**** Provided entries ****
(* ===== verification/Chain.v ===== *)
(** * Singly linked lists in a store

    lwIP keeps its interfaces, UDP and RAW control blocks on intrusive lists: a
    global head pointer and a [next] field in every node.  This file relates
    such a list to the sequence of its nodes, once for all of them.  A client
    gives the [next] function of its store. *)

From S2P Require Import Prelude.

Section chain.
Context {P : Type} `{EqDecision P}.

(** [chain next h l]: following [next] from [h] visits exactly [l]. *)
Fixpoint chain (next : P -> option P) (h : option P) (l : list P) : Prop :=
  match l with
  | [] => h = None
  | x :: l' => h = Some x /\ chain next (next x) l'
  end.

(** The nodes a loop [for (p = h; p != NULL; p = p->next)] visits; [fuel]
    bounds the number of nodes of the store. *)
Fixpoint walk (fuel : nat) (next : P -> option P) (h : option P) : list P :=
  match fuel, h with
  | S n, Some p => p :: walk n next (next p)
  | _, _ => []
  end.

Lemma chain_walk next h l fuel :
  chain next h l -> (length l <= fuel)%nat -> walk fuel next h = l.
Proof.
  revert h fuel; induction l as [| x l IH]; intros h fuel Hc Hl; cbn in *.
  - subst h. by destruct fuel.
  - destruct Hc as [-> Hc]. destruct fuel as [| n]; [lia |].
    cbn. f_equal. apply IH; [done | lia].
Qed.

(** A chain determines its nodes. *)
Lemma chain_fun next h l1 l2 : chain next h l1 -> chain next h l2 -> l1 = l2.
Proof.
  revert h l2; induction l1 as [| x l1 IH]; intros h [| y l2]; cbn.
  - done.
  - intros ->. intros [? _]. done.
  - intros [-> _] ?. done.
  - intros [-> H1] [[= ->] H2]. f_equal. eauto.
Qed.

(** Only the [next] fields of the nodes matter. *)
Lemma chain_ext next next' h l :
  chain next h l -> (forall x, x ∈ l -> next' x = next x) -> chain next' h l.
Proof.
  revert h; induction l as [| x l IH]; intros h; cbn; [done |].
  intros [-> Hc] Heq. split; [done |].
  rewrite Heq by set_solver. apply IH; [done |]. set_solver.
Qed.

(** Push at the front. *)
Lemma chain_cons next next' h l x :
  chain next h l -> x ∉ l -> next' x = h ->
  (forall y, y <> x -> next' y = next y) -> chain next' (Some x) (x :: l).
Proof.
  intros Hc Hx Hn Heq. cbn. split; [done |]. rewrite Hn.
  eapply chain_ext; [exact Hc |]. intros y Hy. apply Heq. set_solver.
Qed.

(** Unlink the head. *)
Lemma chain_tail next x l : chain next (Some x) (x :: l) -> chain next (next x) l.
Proof. by intros [_ H]. Qed.

(** Removing [x] from a duplicate-free list. *)
Definition remove1 (x : P) (l : list P) : list P := filter (fun y => y <> x) l.

Lemma remove1_notin x l : x ∉ l -> remove1 x l = l.
Proof.
  intros Hx. unfold remove1. induction l as [| y l IH]; [done |].
  rewrite filter_cons_True by set_solver. f_equal. apply IH. set_solver.
Qed.

Lemma remove1_cons_eq x l : x ∉ l -> remove1 x (x :: l) = l.
Proof.
  intros Hx. unfold remove1. rewrite filter_cons_False by (intros []; done).
  by apply remove1_notin.
Qed.

Lemma remove1_cons_ne x y l : y <> x -> remove1 x (y :: l) = y :: remove1 x l.
Proof. intros. unfold remove1. by rewrite filter_cons_True. Qed.

Lemma elem_of_remove1 x y l : y ∈ remove1 x l <-> y ∈ l /\ y <> x.
Proof. unfold remove1. rewrite list_elem_of_filter. tauto. Qed.

Lemma NoDup_remove1 x l : NoDup l -> NoDup (remove1 x l).
Proof. apply NoDup_filter. Qed.

Lemma length_remove1_le x l : (length (remove1 x l) <= length l)%nat.
Proof. apply length_filter. Qed.

(** Unlink [x] further down: its predecessor [y] now points past it. *)
Lemma chain_unlink next next' h l1 l2 y x :
  NoDup (l1 ++ y :: x :: l2) -> chain next h (l1 ++ y :: x :: l2) ->
  next' y = next x -> (forall z, z <> y -> next' z = next z) ->
  chain next' h (l1 ++ y :: l2).
Proof.
  revert h; induction l1 as [| z l1 IH]; intros h Hnd Hc Hy Heq; cbn in *.
  - destruct Hc as (-> & Hx & Hc). split; [done |]. rewrite Hy.
    apply NoDup_cons in Hnd as [Hyn _].
    eapply chain_ext; [exact Hc |]. intros w Hw. apply Heq. set_solver.
  - destruct Hc as [-> Hc]. apply NoDup_cons in Hnd as [Hzn Hnd].
    split; [done |]. rewrite (Heq z) by set_solver.
    apply IH; done.
Qed.

Lemma chain_app_next next h l1 y x l2 :
  chain next h (l1 ++ y :: x :: l2) -> next y = Some x.
Proof.
  revert h; induction l1 as [| z l1 IH]; intros h; cbn.
  - by intros (_ & ? & _).
  - intros [_ Hc]. eauto.
Qed.

Lemma NoDup_split_last (x : P) l :
  x ∈ l -> exists l1 l2, l = l1 ++ x :: l2 /\ x ∉ l1.
Proof.
  induction l as [| y l IH]; [set_solver |].
  destruct (decide (y = x)) as [-> | Hne].
  - intros _. exists [], l. split; [done | set_solver].
  - intros Hx. destruct IH as (l1 & l2 & -> & Hn); [set_solver |].
    exists (y :: l1), l2. split; [done | set_solver].
Qed.

Lemma remove1_app_mid (x : P) l1 l2 :
  x ∉ l1 -> x ∉ l2 -> remove1 x (l1 ++ x :: l2) = l1 ++ l2.
Proof.
  intros H1 H2. unfold remove1. rewrite filter_app.
  rewrite filter_cons_False by (intros []; done).
  f_equal; by apply remove1_notin.
Qed.

Lemma NoDup_mid (x : P) l1 l2 : NoDup (l1 ++ x :: l2) -> x ∉ l1 /\ x ∉ l2.
Proof.
  intros (_ & Hd & Hn)%NoDup_app. apply NoDup_cons in Hn as [Hx _]. split; [| done].
  intros H. apply (Hd x H). apply list_elem_of_here.
Qed.
End chain.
****
§ **Work required**: Please return all lines above in which the string "exists" is found.

§ **Answer area**:
  x ∈ l -> exists l1 l2, l = l1 ++ x :: l2 /\ x ∉ l1.
  - intros _. exists [], l. split; [done | set_solver].
    exists (y :: l1), l2. split; [done | set_solver].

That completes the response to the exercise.